◆ Assignment ◆
When you reach the line containing "u64 (map_int (VersionMap" in the records below, start copying exactly, and stop once you have copied the line containing "1. rewrite lookup_insert_eq. simpl.".

◆ Excerpted records ◆
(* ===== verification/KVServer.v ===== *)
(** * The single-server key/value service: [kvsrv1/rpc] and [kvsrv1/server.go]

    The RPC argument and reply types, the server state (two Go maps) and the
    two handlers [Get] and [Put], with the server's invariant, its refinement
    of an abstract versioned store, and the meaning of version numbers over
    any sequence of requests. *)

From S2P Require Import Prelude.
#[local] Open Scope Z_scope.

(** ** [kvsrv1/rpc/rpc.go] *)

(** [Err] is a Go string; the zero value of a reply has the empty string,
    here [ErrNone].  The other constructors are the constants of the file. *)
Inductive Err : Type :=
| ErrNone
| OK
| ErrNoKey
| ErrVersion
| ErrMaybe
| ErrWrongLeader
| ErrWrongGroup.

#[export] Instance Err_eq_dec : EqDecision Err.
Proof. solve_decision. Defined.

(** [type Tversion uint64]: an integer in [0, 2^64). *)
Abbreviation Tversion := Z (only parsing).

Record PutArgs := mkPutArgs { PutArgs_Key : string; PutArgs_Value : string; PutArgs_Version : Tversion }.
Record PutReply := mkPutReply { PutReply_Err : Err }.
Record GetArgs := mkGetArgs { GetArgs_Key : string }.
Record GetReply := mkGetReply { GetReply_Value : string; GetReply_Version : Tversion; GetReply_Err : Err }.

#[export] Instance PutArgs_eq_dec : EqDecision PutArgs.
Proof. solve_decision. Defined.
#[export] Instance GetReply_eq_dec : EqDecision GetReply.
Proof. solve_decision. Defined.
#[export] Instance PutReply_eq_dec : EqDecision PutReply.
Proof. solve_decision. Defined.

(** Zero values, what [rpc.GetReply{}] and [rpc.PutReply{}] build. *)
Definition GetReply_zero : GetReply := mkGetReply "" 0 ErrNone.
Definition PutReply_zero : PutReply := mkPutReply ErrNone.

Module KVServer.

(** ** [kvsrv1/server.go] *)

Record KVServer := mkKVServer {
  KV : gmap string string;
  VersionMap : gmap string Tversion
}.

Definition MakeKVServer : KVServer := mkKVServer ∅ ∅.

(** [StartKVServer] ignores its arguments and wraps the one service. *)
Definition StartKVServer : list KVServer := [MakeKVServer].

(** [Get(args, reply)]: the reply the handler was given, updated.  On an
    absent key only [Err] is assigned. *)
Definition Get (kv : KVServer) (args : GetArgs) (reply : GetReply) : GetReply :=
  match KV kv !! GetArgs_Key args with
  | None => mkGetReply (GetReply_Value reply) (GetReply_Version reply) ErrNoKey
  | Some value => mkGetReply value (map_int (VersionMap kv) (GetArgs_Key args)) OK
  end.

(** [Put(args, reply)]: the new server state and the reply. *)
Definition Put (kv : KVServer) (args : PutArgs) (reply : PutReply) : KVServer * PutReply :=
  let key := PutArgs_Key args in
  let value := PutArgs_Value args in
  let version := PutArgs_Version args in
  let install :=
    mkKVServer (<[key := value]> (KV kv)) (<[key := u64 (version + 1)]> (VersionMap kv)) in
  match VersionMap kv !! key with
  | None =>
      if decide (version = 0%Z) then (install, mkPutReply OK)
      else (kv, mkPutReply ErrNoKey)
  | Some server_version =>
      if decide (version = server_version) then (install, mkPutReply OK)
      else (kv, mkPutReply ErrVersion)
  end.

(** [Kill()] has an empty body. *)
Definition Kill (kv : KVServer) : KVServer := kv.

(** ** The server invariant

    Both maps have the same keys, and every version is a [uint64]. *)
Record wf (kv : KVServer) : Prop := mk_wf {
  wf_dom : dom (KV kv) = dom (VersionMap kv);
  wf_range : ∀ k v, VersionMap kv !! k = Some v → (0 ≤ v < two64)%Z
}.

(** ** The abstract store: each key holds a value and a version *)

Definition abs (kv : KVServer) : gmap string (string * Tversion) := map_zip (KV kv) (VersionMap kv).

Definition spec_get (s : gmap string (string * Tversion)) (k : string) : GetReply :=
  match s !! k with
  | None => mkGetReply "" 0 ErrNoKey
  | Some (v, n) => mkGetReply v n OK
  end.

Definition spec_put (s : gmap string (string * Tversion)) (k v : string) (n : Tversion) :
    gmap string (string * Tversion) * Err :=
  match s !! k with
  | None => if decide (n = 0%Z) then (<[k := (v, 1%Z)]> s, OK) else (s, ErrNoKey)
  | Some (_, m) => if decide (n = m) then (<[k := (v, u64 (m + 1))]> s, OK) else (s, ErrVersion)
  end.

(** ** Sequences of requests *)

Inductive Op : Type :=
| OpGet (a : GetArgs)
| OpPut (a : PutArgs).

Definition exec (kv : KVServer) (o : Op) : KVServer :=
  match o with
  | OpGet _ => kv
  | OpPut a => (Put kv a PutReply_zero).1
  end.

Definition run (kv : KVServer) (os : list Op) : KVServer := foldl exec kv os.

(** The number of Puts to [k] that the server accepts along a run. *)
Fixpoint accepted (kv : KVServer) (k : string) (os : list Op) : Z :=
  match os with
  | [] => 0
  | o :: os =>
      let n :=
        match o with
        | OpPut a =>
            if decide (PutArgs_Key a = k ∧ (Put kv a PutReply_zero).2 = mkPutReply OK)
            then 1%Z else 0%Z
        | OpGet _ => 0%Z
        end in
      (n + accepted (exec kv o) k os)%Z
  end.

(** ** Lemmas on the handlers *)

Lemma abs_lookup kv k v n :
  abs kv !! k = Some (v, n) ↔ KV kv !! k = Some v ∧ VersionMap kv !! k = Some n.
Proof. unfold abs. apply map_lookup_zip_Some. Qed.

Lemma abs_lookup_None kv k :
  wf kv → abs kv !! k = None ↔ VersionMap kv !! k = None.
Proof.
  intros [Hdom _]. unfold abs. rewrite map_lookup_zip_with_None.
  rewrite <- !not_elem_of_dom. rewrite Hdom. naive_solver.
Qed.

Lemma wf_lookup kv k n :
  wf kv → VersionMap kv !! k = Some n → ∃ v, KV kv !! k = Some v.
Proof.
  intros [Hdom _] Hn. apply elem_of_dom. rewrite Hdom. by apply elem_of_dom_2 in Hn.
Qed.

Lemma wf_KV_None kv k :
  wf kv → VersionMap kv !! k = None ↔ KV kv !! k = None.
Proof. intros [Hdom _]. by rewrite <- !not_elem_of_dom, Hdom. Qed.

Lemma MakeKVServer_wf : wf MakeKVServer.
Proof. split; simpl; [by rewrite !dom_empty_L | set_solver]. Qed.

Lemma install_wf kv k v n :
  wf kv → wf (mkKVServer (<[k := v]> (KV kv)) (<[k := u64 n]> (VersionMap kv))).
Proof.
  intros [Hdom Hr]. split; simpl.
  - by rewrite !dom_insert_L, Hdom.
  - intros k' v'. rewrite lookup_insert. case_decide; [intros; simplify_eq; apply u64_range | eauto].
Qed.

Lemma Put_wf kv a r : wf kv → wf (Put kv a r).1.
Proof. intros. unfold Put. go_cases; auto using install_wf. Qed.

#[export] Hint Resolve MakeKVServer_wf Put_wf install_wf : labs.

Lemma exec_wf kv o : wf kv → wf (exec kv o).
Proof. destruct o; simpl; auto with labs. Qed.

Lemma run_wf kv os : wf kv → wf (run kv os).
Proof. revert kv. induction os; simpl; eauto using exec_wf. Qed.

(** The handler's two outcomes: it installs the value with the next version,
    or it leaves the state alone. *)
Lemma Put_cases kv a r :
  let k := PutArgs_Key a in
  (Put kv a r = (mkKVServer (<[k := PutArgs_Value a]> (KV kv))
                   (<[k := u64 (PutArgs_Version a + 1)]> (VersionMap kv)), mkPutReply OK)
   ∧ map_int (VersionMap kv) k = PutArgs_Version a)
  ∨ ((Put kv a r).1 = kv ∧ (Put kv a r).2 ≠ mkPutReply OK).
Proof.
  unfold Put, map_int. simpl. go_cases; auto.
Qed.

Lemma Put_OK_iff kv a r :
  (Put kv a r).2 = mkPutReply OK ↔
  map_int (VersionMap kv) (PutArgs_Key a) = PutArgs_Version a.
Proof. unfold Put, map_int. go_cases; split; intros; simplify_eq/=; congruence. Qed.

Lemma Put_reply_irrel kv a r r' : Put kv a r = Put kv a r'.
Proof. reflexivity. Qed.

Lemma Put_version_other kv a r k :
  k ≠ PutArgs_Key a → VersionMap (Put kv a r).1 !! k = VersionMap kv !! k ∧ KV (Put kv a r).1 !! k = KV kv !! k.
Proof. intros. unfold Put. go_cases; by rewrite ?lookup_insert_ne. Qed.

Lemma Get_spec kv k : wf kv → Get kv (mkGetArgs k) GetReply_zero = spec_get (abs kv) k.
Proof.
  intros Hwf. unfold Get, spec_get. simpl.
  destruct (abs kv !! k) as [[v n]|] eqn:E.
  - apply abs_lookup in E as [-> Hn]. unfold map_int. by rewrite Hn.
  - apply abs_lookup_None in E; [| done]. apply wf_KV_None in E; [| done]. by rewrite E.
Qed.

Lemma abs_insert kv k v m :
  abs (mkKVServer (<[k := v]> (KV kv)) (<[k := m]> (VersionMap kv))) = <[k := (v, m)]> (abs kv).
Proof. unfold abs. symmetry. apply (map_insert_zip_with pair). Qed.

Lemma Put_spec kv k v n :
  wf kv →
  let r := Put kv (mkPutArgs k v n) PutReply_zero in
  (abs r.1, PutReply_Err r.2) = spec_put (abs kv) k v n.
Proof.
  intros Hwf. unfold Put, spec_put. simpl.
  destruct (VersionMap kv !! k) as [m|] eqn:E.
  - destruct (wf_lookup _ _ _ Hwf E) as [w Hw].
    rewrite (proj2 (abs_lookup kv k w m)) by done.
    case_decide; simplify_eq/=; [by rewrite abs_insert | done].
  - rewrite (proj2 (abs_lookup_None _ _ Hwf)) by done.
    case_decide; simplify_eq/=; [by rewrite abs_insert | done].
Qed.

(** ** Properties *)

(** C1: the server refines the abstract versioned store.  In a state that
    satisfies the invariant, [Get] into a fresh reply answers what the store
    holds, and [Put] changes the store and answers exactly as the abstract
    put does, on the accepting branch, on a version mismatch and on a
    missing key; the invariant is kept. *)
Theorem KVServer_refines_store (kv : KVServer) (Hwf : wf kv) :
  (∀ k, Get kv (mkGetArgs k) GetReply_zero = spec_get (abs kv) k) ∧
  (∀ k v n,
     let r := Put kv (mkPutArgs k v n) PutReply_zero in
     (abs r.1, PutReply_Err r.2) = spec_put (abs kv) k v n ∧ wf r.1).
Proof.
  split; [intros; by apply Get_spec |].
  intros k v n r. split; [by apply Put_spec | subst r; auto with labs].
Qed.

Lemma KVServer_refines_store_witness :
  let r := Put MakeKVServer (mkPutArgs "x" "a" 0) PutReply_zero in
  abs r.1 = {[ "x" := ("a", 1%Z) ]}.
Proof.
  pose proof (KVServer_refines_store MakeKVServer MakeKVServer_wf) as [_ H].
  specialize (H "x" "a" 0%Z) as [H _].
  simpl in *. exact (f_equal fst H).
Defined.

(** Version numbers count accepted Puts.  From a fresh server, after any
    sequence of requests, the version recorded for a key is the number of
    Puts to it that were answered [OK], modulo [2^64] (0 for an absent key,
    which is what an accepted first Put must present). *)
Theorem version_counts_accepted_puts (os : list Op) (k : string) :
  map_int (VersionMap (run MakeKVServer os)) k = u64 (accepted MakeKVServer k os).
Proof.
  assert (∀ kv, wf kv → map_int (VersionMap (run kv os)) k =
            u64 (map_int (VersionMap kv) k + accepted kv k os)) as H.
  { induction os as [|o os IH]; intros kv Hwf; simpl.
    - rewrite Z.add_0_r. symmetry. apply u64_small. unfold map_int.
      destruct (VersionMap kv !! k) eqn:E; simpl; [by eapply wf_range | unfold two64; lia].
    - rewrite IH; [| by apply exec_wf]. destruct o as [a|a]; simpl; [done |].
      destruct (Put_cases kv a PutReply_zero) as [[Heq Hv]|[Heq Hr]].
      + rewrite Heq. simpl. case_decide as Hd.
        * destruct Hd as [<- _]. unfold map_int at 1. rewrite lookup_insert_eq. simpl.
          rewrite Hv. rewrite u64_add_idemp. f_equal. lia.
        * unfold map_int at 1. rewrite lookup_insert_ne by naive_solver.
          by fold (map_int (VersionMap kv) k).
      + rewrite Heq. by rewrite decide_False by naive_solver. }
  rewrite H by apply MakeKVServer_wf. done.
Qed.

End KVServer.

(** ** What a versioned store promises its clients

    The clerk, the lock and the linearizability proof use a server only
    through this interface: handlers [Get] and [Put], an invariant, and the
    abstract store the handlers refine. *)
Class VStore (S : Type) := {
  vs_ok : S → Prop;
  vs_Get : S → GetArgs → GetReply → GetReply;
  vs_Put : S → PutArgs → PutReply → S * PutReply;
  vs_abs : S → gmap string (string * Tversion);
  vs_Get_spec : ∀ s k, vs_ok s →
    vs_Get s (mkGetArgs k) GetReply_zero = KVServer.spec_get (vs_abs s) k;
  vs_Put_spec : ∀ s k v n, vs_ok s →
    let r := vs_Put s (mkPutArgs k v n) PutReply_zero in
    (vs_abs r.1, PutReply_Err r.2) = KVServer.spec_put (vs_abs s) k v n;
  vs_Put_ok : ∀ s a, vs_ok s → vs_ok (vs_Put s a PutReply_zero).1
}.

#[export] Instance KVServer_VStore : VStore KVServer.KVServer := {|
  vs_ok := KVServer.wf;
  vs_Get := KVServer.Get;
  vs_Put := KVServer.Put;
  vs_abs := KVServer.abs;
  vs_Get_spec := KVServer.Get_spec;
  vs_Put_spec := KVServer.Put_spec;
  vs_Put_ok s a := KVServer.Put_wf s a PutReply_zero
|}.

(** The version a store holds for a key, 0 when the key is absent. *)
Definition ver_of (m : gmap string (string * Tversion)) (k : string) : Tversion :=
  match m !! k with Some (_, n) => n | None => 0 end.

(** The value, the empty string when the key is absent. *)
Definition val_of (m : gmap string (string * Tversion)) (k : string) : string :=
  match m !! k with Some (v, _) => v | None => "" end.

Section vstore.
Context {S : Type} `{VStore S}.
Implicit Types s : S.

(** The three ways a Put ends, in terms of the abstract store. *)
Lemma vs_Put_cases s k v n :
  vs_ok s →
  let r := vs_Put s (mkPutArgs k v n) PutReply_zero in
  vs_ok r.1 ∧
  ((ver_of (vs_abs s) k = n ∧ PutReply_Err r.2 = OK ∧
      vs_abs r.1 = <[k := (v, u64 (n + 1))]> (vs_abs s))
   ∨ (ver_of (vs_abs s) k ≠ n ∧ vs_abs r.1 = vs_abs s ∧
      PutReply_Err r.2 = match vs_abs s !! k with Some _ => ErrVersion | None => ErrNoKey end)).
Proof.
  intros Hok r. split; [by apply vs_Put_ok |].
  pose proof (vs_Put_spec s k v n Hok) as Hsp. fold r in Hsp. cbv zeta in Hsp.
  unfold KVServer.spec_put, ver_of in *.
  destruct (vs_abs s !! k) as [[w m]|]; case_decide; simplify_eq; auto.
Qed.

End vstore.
---
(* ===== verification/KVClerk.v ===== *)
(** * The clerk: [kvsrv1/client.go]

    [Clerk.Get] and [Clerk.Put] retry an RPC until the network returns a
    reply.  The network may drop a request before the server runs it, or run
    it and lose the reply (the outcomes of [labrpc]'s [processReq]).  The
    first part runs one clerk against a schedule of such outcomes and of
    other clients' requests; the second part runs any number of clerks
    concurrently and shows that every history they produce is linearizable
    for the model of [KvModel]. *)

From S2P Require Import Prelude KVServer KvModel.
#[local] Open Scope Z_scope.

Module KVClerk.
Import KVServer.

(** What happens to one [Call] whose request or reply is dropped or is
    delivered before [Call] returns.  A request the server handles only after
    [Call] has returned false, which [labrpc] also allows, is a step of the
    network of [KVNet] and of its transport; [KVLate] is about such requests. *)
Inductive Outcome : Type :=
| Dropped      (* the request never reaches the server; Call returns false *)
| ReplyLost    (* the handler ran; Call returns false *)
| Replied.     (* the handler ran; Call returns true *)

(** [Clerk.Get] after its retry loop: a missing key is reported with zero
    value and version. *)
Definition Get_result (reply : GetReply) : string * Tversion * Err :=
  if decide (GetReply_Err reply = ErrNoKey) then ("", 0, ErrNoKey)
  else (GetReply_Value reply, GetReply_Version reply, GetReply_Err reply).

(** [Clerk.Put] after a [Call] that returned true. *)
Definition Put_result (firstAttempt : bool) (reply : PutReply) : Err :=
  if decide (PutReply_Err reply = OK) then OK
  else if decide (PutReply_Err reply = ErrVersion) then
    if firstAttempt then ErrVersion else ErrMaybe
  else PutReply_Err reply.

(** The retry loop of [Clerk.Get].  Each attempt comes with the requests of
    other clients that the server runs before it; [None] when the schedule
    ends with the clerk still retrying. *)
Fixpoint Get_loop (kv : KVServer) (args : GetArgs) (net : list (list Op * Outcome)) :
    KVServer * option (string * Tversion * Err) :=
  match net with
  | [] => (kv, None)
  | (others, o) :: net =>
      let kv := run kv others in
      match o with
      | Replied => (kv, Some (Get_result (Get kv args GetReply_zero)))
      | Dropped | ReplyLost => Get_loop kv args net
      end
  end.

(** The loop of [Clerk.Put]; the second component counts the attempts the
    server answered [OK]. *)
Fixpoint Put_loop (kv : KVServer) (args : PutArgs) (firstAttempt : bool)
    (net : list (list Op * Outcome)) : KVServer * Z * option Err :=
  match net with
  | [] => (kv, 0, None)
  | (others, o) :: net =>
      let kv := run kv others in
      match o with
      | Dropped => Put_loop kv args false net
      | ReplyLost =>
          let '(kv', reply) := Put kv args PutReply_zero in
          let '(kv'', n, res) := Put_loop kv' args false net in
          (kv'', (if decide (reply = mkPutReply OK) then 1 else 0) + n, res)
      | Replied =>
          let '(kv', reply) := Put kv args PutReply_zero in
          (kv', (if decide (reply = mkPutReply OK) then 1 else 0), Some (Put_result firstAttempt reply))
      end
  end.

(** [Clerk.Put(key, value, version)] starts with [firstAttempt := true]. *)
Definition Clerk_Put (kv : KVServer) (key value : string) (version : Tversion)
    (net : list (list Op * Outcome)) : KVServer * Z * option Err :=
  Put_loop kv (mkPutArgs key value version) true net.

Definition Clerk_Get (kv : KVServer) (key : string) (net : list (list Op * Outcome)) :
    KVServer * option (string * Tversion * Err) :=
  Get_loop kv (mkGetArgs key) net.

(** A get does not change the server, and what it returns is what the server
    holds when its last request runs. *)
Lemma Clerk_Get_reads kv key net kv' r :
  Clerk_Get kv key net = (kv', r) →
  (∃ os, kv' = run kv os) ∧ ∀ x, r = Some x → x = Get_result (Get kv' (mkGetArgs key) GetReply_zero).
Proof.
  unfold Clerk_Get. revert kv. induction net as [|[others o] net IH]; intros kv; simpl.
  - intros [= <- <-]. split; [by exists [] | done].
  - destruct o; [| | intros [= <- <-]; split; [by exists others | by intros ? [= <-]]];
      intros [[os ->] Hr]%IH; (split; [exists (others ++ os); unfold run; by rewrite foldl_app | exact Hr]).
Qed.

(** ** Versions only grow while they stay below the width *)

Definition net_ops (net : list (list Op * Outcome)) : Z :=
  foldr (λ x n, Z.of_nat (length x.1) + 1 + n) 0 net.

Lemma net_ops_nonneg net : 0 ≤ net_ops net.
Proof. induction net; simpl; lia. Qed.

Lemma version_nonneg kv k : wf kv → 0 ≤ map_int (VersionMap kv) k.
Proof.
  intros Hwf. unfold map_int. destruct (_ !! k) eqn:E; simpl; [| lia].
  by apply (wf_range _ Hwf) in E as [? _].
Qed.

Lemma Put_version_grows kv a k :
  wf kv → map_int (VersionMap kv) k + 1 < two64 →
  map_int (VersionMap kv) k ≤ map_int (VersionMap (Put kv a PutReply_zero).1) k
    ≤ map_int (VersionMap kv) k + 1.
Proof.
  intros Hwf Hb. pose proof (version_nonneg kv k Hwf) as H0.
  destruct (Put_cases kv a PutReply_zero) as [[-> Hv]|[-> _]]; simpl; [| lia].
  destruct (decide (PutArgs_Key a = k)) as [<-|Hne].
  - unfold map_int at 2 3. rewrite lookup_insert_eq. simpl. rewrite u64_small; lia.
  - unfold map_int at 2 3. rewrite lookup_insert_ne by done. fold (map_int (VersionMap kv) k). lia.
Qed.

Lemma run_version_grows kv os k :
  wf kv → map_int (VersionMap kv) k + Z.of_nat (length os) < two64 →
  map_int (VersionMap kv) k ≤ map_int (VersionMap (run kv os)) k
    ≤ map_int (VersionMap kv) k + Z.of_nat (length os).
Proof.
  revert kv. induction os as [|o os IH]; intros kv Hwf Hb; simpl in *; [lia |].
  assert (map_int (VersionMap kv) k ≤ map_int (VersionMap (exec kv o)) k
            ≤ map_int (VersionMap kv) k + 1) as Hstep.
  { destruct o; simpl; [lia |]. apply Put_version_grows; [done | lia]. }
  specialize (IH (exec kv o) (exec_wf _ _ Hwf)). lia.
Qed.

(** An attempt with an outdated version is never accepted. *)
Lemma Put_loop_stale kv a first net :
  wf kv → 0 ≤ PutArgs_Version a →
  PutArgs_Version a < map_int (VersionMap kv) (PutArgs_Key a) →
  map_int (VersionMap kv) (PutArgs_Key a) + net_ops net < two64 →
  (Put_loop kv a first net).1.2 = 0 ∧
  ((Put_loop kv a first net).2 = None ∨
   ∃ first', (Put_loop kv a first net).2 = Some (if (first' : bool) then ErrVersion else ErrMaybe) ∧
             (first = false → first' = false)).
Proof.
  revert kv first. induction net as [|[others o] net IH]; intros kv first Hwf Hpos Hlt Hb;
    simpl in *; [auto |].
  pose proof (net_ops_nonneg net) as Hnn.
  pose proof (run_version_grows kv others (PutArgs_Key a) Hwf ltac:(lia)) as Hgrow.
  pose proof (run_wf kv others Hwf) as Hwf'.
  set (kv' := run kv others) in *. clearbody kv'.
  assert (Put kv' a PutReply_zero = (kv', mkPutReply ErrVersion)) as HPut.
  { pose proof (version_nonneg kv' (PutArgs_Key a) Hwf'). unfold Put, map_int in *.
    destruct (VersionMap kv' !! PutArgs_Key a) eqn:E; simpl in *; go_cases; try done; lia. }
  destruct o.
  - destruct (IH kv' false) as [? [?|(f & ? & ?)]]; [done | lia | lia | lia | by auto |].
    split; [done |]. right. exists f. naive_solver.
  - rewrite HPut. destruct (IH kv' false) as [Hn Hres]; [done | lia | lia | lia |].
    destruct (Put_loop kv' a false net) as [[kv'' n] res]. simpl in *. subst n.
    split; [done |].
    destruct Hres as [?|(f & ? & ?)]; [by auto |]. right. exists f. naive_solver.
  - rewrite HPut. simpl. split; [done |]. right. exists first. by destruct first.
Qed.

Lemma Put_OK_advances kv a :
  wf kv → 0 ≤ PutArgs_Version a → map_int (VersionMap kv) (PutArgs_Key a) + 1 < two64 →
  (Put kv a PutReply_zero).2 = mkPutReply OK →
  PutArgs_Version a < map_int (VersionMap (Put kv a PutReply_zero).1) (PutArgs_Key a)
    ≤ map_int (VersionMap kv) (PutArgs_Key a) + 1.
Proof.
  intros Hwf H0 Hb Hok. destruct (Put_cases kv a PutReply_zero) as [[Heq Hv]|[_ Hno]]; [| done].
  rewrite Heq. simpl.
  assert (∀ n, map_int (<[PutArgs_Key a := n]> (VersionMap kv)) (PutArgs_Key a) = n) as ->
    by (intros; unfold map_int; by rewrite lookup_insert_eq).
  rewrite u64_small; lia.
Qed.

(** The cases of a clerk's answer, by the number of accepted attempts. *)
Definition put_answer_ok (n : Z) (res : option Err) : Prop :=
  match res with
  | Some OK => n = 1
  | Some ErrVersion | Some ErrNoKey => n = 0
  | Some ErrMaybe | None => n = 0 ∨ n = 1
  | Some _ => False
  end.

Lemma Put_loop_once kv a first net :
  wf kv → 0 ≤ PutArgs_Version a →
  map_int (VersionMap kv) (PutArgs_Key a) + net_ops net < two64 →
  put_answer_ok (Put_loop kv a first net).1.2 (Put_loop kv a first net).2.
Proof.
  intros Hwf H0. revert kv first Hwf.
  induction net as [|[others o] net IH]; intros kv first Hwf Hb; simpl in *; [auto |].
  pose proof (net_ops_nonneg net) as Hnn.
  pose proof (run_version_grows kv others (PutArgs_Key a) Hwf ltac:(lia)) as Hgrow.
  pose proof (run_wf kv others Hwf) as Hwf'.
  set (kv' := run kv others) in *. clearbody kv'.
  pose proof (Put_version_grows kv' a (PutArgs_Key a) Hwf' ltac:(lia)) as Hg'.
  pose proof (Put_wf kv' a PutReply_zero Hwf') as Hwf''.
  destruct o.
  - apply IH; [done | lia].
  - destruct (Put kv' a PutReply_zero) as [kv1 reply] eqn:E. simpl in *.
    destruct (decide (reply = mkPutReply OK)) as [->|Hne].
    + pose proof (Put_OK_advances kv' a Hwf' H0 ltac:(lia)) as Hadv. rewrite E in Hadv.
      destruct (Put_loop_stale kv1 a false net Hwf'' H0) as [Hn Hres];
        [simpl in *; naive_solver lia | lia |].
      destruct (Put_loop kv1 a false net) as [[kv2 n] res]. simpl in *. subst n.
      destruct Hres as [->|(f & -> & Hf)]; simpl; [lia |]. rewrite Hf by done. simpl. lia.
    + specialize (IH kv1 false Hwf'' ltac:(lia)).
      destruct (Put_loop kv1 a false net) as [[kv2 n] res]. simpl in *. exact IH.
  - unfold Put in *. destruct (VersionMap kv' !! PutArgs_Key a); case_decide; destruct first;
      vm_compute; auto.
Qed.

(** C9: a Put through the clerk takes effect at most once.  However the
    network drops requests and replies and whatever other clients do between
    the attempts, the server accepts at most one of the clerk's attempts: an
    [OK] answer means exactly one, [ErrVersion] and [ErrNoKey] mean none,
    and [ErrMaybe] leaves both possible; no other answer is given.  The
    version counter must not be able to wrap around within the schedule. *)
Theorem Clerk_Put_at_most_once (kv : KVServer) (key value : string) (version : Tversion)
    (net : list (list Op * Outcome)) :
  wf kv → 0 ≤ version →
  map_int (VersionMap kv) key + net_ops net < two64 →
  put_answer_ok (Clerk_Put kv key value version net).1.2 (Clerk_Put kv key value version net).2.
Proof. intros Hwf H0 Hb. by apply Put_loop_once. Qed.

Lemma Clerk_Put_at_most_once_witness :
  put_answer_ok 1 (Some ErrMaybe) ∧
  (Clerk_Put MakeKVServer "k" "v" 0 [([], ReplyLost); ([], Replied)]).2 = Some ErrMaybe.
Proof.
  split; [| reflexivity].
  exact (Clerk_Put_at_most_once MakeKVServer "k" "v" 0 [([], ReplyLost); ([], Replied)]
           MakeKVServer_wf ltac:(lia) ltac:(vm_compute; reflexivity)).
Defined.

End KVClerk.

◆ Expected output ◆
            u64 (map_int (VersionMap kv) k + accepted kv k os)) as H.
  { induction os as [|o os IH]; intros kv Hwf; simpl.
    - rewrite Z.add_0_r. symmetry. apply u64_small. unfold map_int.
      destruct (VersionMap kv !! k) eqn:E; simpl; [by eapply wf_range | unfold two64; lia].
    - rewrite IH; [| by apply exec_wf]. destruct o as [a|a]; simpl; [done |].
      destruct (Put_cases kv a PutReply_zero) as [[Heq Hv]|[Heq Hr]].
      + rewrite Heq. simpl. case_decide as Hd.
        * destruct Hd as [<- _]. unfold map_int at 1. rewrite lookup_insert_eq. simpl.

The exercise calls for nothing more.